Quelle tristesse! L'Année du Mexique en France sera donc «dédiée» à une condamnée par la justice mexicaine pour des faits graves! Mais c'est la condition pour que l'image glamour, écran qui accroche la vue, puisse faire profiter de son éclat les images de ses défenseurs en attendant d'être ses sauveurs, par sa mise en exergue sous les projecteurs, comme sur un autel dressé pour elle mais aussi pour eux. Elle sera l'objet de sermons pour la plus grande édification des citoyens et futurs électeurs français. Au pied de cet autel et sur la même scène, les «invités d'honneur» seront des artistes et des créateurs aussi magnifiques que Carlos Fuentes, Elena Poniatowska, Jorge Volpi, Rivelino.. sans oublier les merveilleux masques mayas de jade, les estampes de José Guadalupe Posasa, Tamayo, Frida Kahlo et Diego Rivera... Je ne saurais tous les énumérer ici. Oui, vraiment, quelle tristesse! Quel oubli et quel mépris de tous les liens forts et importants tressés entre la France et le Mexique, intellectuels, artistiques, politiques, économiques! comme l'a bien exprimé Elena Poniatowska.

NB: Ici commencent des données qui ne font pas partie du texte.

Definition add_claims (md : mode) (m : Workloads) (pc : PodResources * ContainerResources)
    : Workloads :=
  foldl (λ m d, <[d := workload_of pc.1 pc.2]> m) m (claims md pc.2).

Lemma foldl_insert_map (wl : Workload) (f : string → string) l (m : Workloads) :
  foldl (λ m d, <[f d := wl]> m) m l = foldl (λ m d, <[d := wl]> m) m (f <$> l).
Proof. revert m. induction l as [|d l IH]; intros m; [done|]. apply IH. Qed.

Lemma add_devices wl c md m :
  foldl (add_device wl) (md, m) (Devices c) =
  (if has_plugin c then Plugin else md, foldl (λ m d, <[d := wl]> m) m (plugin_claims c)).
Proof.
  unfold has_plugin, plugin_claims. generalize (Devices c) as l. intros l.
  revert md m. induction l as [|d l IH]; intros md m; [done|].
  cbn [foldl existsb]. unfold add_device at 2. destruct (HasPrefix _ _) eqn:Hp.
  - rewrite filter_cons_True by done. cbn [mbind list_bind]. rewrite foldl_app, IH.
    cbn [orb snd]. rewrite (foldl_insert_map wl ToLower). by destruct (existsb _ l).
  - rewrite filter_cons_False by (by rewrite Hp). apply IH.
Qed.
(** Marking what the map knows of an identifier. *)
Lemma mark_option (um : gmap string string) u (m : States) : (∀ k, um !! u = Some k → is_Some (m !! k)) →
  match um !! u with Some k => mark_unhealthy k m | None => Some m end =
  Some (mark (λ k, bool_decide (um !! u = Some k)) m).
Proof.
  intros Hm. destruct (um !! u) as [k'|].
  - rewrite mark_unhealthy_spec by by apply Hm. f_equal. apply mark_ext. intros k.
    apply bool_decide_ext. naive_solver.
  - by rewrite <- (mark_false m) at 1.
Qed.

Lemma eventErrCheck_spec (um : gmap string string) m e : (∀ u k, um !! u = Some k → is_Some (m !! k)) →
  eventErrCheck um m e = Some (mark (event_hits um e) m).
Proof.
  intros Hm. unfold eventErrCheck, event_hits. case_decide as Hs.
  - rewrite mark_option by (intros; by eapply Hm). f_equal. apply mark_ext. intros k.
    by rewrite (bool_decide_eq_true_2 (evt_Severity e = _)).
  - rewrite <- (mark_false m) at 1. f_equal. apply mark_ext. intros k.
    by rewrite (bool_decide_eq_false_2 (evt_Severity e = _)).
Qed.

Definition events_hit (p : poll) (um : gmap string string) (k : string) : bool :=
  negb (IsEventsDisabled p) &&
  match eventGet p with
  | inl d => bool_decide (evt_ApiStatus d = 0) && existsb (λ e, event_hits um e k) (evt_list d)
  | inr _ => false
  end.

Lemma event_checks_spec p (um : gmap string string) m : (∀ u k, um !! u = Some k → is_Some (m !! k)) →
  event_checks p um m = Some (mark (events_hit p um) m).
Proof.
  intros Hm. unfold event_checks, events_hit.
  destruct (IsEventsDisabled p); cbn [negb andb]; [by rewrite mark_false|].
  destruct (eventGet p) as [d|]; [|by rewrite mark_false]. case_decide as Ha.
  - rewrite bool_decide_eq_false_2 by done. cbn [andb]. by rewrite mark_false.
  - rewrite bool_decide_eq_true_2 by (destruct (decide (evt_ApiStatus d = 0)); naive_solver).
    cbn [andb]. apply (foldM_mark _ (event_hits um) (λ k, ∃ u, um !! u = Some k)); [|naive_solver].
    intros m' e _ Hm'. apply eventErrCheck_spec. naive_solver.
Qed.

Definition record_hits (p : poll) (um : gmap string string) (ur : string * CPEREntry) (k : string)
    : bool :=
  isFatalCPERActionable ParseInLocation ur.2 (GetGPUCperMaxAge (cfg p)) (clock p ur.1) &&
  bool_decide (um !! ur.1 = Some k).

Definition records_hit (p : poll) (um : gmap string string) (r : option GPUCPERGetResponse)
    (k : string) : bool :=
  match r with
  | None => false
  | Some r => bool_decide (cper_ApiStatus r = 0) &&
      existsb (λ ur, record_hits p um ur k) (map_to_list (latestCPERPerGPU ParseInLocation r))
  end.

Lemma cper_checks_spec p (um : gmap string string) m r : (∀ u k, um !! u = Some k → is_Some (m !! k)) →
  applyCPERHealthChecks ParseInLocation (GetGPUCperMaxAge (cfg p)) (clock p) um m r =
  Some (mark (records_hit p um r) m).
Proof.
  intros Hm. unfold applyCPERHealthChecks, records_hit. destruct r as [r|]; [|by rewrite mark_false].
  case_decide as Ha.
  { rewrite bool_decide_eq_false_2 by done. cbn [andb]. by rewrite mark_false. }
  rewrite bool_decide_eq_true_2 by (destruct (decide (cper_ApiStatus r = 0)); naive_solver).
  cbn [andb]. rewrite map_fold_foldr.
  induction (map_to_list (latestCPERPerGPU ParseInLocation r)) as [|[u rec] l IH].
  { cbn [foldr existsb]. by rewrite mark_false. }
  cbn [foldr existsb]. unfold compose in *. cbn [uncurry] in *. rewrite IH. cbn [mbind option_bind].
  assert (Hur : ∀ k, record_hits p um (u, rec) k =
    isFatalCPERActionable ParseInLocation rec (GetGPUCperMaxAge (cfg p)) (clock p u) &&
    bool_decide (um !! u = Some k)) by done.
  destruct (isFatalCPERActionable _ rec _ _).
  - rewrite mark_option, mark_mark.
    + f_equal. apply mark_ext. intros k. rewrite Hur. apply orb_comm.
    + intros k Hk. apply mark_is_Some. by eapply Hm.
  - f_equal. apply mark_ext. intros k. by rewrite Hur.
Qed.

(** ** All GPUs *)

Definition hits (p : poll) ga (um : gmap string string) (k : string) : bool :=
  negb (enableSriov p || simEnabled p) &&
  (events_hit p um k || records_hit p um (lastCperResponse (gCache ga)) k).

Lemma new_states_mark p ga gpus : response_ok gpus → thresholds_ok (getHealthThreshholds (cfg p)) →
  new_states imp ParseInLocation p ga gpus =
  Some (mark (hits p ga (umap gpus))
    (foldl (λ m g, <[gid g := gpu_state ga (wls p)
       (negb (ecc_bad ga (getHealthThreshholds (cfg p)) g)) g]> m) ∅ gpus)).
Proof.
  intros (Hok & Hgid & Huuid) Hth. unfold new_states, hits.
  rewrite processEcc_spec, uuid_map_spec by done. cbn [mbind option_bind].
  destruct (enableSriov p || simEnabled p); cbn [negb andb]; [by rewrite mark_false|].
  set (m := foldl _ (∅ : States) gpus).
  assert (Hm : ∀ u k, umap gpus !! u = Some k → is_Some (m !! k)).
  { intros u k (g & -> & Hg)%umap_range%list_elem_of_fmap. eexists.
    by apply (foldl_insert_Some gid (λ g, gpu_state ga (wls p) _ g)). }
  rewrite event_checks_spec by done. cbn [mbind option_bind].
  rewrite cper_checks_spec by (intros u k Hk; apply mark_is_Some; by eapply Hm).
  by rewrite mark_mark.
Qed.

Lemma hits_verdict p ga gpus g : response_ok gpus → g ∈ gpus →
  hits p ga (umap gpus) (gid g) = event_bad p g || cper_bad p ga g.
Proof.
  intros Hok Hg. unfold hits, event_bad, cper_bad, events_hit, records_hit.
  destruct (negb (enableSriov p || simEnabled p)); cbn [andb]; [|done]. f_equal.
  - destruct (negb (IsEventsDisabled p)); cbn [andb]; [|done].
    destruct (eventGet p) as [d|]; [|done]. f_equal. apply existsb_ext. intros e.
    unfold event_hits. f_equal. apply bool_decide_ext. by apply umap_lookup.
  - destruct (lastCperResponse (gCache ga)) as [r|]; [|done]. f_equal.
    set (M := latestCPERPerGPU ParseInLocation r). apply eq_true_iff_eq.
    rewrite existsb_exists. unfold record_hits. split.
    + intros ([u rec] & Hin%list_elem_of_In%elem_of_map_to_list & [Ha Hu]%andb_prop).
      apply bool_decide_eq_true, umap_lookup in Hu; [|done|done]. cbn [fst snd] in *. subst u.
      by rewrite Hin.
    + destruct (M !! guuid g) as [rec|] eqn:HM; [|done]. intros Ha. exists (guuid g, rec). split.
      * by apply list_elem_of_In, elem_of_map_to_list.
      * cbn [fst snd]. rewrite Ha. cbn [andb]. apply bool_decide_eq_true. by apply umap_lookup.
Qed.
(** C33: An agent that is gone for good, with GPU monitoring on and the
    compute node healthy.  If [exitOnAgentDown] is set (it is not by
    default), the third tick at the latest ends the process, so that the
    container can be restarted, whatever the monitor counted before and
    whether or not there was a connection or one can be made; the answer in
    the cache, being older than 15 seconds at the ticks, does not hide it.
    If the option is not set, the process goes on and each tick is counted. *)
Theorem dead_agent_exits t1 t2 t3 ts n ga (Hm : enableGPUMonitoring opts = true)
    (Hnode : computeNodeHealthState (gpu ga) = true) (Hn : 0 <= n) (Hdead : Forall dead [t1; t2; t3])
    (Hold : ∀ t, t ∈ [t1; t2; t3] → stale t (gCache (gpu ga))) :
  (exitOnAgentDown opts = true →
     ∃ r, down_reason r ∧ fst <$> monitor (t1 :: t2 :: t3 :: ts) n ga = Some (Exit r)) ∧
  (exitOnAgentDown opts = false →
     ∃ ga', fst <$> monitor (t1 :: t2 :: t3 :: ts) n ga = fst <$> monitor ts (n + 3) ga').
Proof.
  apply Forall_cons in Hdead as [Hd1 [Hd2 [Hd3 _]%Forall_cons]%Forall_cons].
  assert (Hs1 : stale t1 (gCache (gpu ga))) by (apply Hold; set_solver).
  destruct (dead_tick t1 ga n Hm Hd1 Hnode Hs1) as (ga1 & r1 & Hr1 & H1 & Hn1 & Hc1).
  assert (Hs2 : stale t2 (gCache (gpu ga1))) by (eapply stale_kept; [|exact Hc1]; apply Hold; set_solver).
  destruct (dead_tick t2 ga1 (n + 1) Hm Hd2 Hn1 Hs2) as (ga2 & r2 & Hr2 & H2 & Hn2 & Hc2).
  assert (Hs3 : stale t3 (gCache (gpu ga2))).
  { eapply stale_kept; [|exact Hc2]. eapply stale_kept; [|exact Hc1]. apply Hold. set_solver. }
  destruct (dead_tick t3 ga2 (n + 2) Hm Hd3 Hn2 Hs3) as (ga3 & r3 & Hr3 & H3 & _).
  revert H1 H2 H3. unfold count_failure, maxConsecutiveFailures.
  split; intros Hex; rewrite Hex in *; cbn [andb] in *.
  - destruct (Z.leb_spec 3 (n + 1)); [exists r1; split; [done|]; by apply monitor_exit|].
    rewrite (monitor_cons _ _ _ _ _ _ H1).
    destruct (Z.leb_spec 3 (n + 1 + 1)); [exists r2; split; [done|]; by apply monitor_exit|].
    rewrite (monitor_cons _ _ _ _ _ _ H2). replace (n + 1 + 1) with (n + 2) by lia.
    destruct (Z.leb_spec 3 (n + 2 + 1)); [|lia]. exists r3. split; [done|]. by apply monitor_exit.
  - exists ga3. rewrite (monitor_cons _ _ _ _ _ _ H1), (monitor_cons _ _ _ _ _ _ H2).
    replace (n + 1 + 1) with (n + 2) by lia. rewrite (monitor_cons _ _ _ _ _ _ H3). f_equal. f_equal. lia.
Qed.
Lemma complete_step w n l s s' : shape w n s → complete n s → step l s = Some s' → complete n s'.
Proof.
  intros [_ Hcl Hret _] [He Hok Hem Hj] Hs. destruct l as [| |k|k|k|k r|k err|k]; cbn [step] in Hs.
  - destruct (unsent s) as [|job us] eqn:Hu; [done|]. case_decide; [|done]. injection Hs as <-.
    split; cbn; [done|done| |].
    + intros Hc Hr. specialize (Hcl (Hret Hr)). congruence.
    + intros Hc i Hi. destruct (Hj Hc i Hi) as [[->|?]%elem_of_cons|[?|?]]; set_solver.
  - destruct (unsent s) eqn:Hu; [|done]. destruct (closed s) eqn:Hc; [done|]. injection Hs as <-.
    split; cbn; [done|done| |].
    + intros Hca Hr. by destruct (Hem Hca Hr).
    + intros Hca i Hi. destruct (Hj Hca i Hi) as [?%elem_of_nil|?]; [done|by right].
  - destruct (workers s !! k) as [[]|] eqn:Hk; try done.
    destruct (jobQueue s) as [|job q] eqn:Hq; [done|]. injection Hs as <-. split; cbn; [done| | |].
    + intros Hc [?|?]%elem_of_insert_inv; [done|by apply Hok].
    + intros Hc [?|Hr]%elem_of_insert_inv; [done|]. by destruct (Hem Hc Hr).
    + intros Hc. eapply complete_jobs_worker; [done|rewrite Hq; by apply Hj|done| |naive_solver|done].
      rewrite Hq. intros i [->|?]%elem_of_cons; auto.
  - destruct (workers s !! k) as [[]|]; try done. destruct (cancelled s) eqn:Hc; [|done].
    injection Hs as <-. split; cbn; rewrite Hc; done.
  - destruct (workers s !! k) as [[]|] eqn:Hk; try done. destruct (cancelled s) eqn:Hc; [done|].
    injection Hs as <-. split; cbn; rewrite Hc; [done| | |].
    + intros _ [?|?]%elem_of_insert_inv; [done|by apply Hok].
    + intros _ [?|Hr]%elem_of_insert_inv; [done|by apply Hem].
    + intros _. eapply complete_jobs_worker; [done|by apply Hj|done|by auto|naive_solver|done].
  - destruct (workers s !! k) as [[]|] eqn:Hk; try done. injection Hs as <-. split; cbn; [done| | |].
    + intros Hc [?|?]%elem_of_insert_inv; [done|by apply Hok].
    + intros Hc [?|Hr]%elem_of_insert_inv; [done|by apply Hem].
    + intros Hc. eapply complete_jobs_worker; [done|by apply Hj|done|by auto| |].
      * intros i [?|[= ->]]; [done|]. right; right. rewrite lookup_insert_eq. by eexists.
      * intros i Hi. destruct (decide (job = i)) as [->|Hne].
        { rewrite lookup_insert_eq. by eexists. }
        by rewrite lookup_insert_ne.
  - destruct (workers s !! k) as [[]|] eqn:Hk; try done. injection Hs as <-. split; cbn; [|done..].
    split; [|done]. by destruct (first_err s).
  - destruct (workers s !! k) as [[]|] eqn:Hk; try done. destruct (jobQueue s) eqn:Hq; [|done].
    destruct (closed s) eqn:Hcl'; [|done]. injection Hs as <-. split; cbn; [done| | |].
    + intros Hc [?|?]%elem_of_insert_inv; [done|by apply Hok].
    + by rewrite Hq, Hcl'.
    + intros Hc. eapply complete_jobs_worker; [done|rewrite Hq; by apply Hj|done|by auto|naive_solver|done].
Qed.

Comme cela est prévisible, le 15 février, le gouvernement mexicain décide la suspension de tous les projets. Il n'y aura pas d'Année du Mexique en France: «Responde México a Francia: ¡Así no !» peut-on lire à la une du grand quotidien Reforma. Si le même Reforma, le 16 février, souligne que les partis politiques mexicains, le PRI et le PRD, soutiennent la décision gouvernementale, il pose la question «A qui profite le cas ?». Carlos Fuentes est alors cité: «Le Président Sarkozy essaie de relever sa popularité qui est au plus bas», puis Le Monde: «Le parti de Monsieur Calderón manipule le cas Cassez à des fins électorales».

L'affaire Cassez pose une fois encore le problème de la transparence dans les démocraties. Si le montage video a porté atteinte à la crédibilité de la justice mexicaine, la mise en scène et l'utilisation de l'image de Cassez renvoient à d'autres dérives: pourquoi transformer un fait divers en affaire d'Etat? Pourquoi ne pas respecter une décision de justice, en dépit des conditions si particulières de cette décision? Est-ce qu'il existe encore une «diplomatie» qui ne soit pas seulement histoire d'images?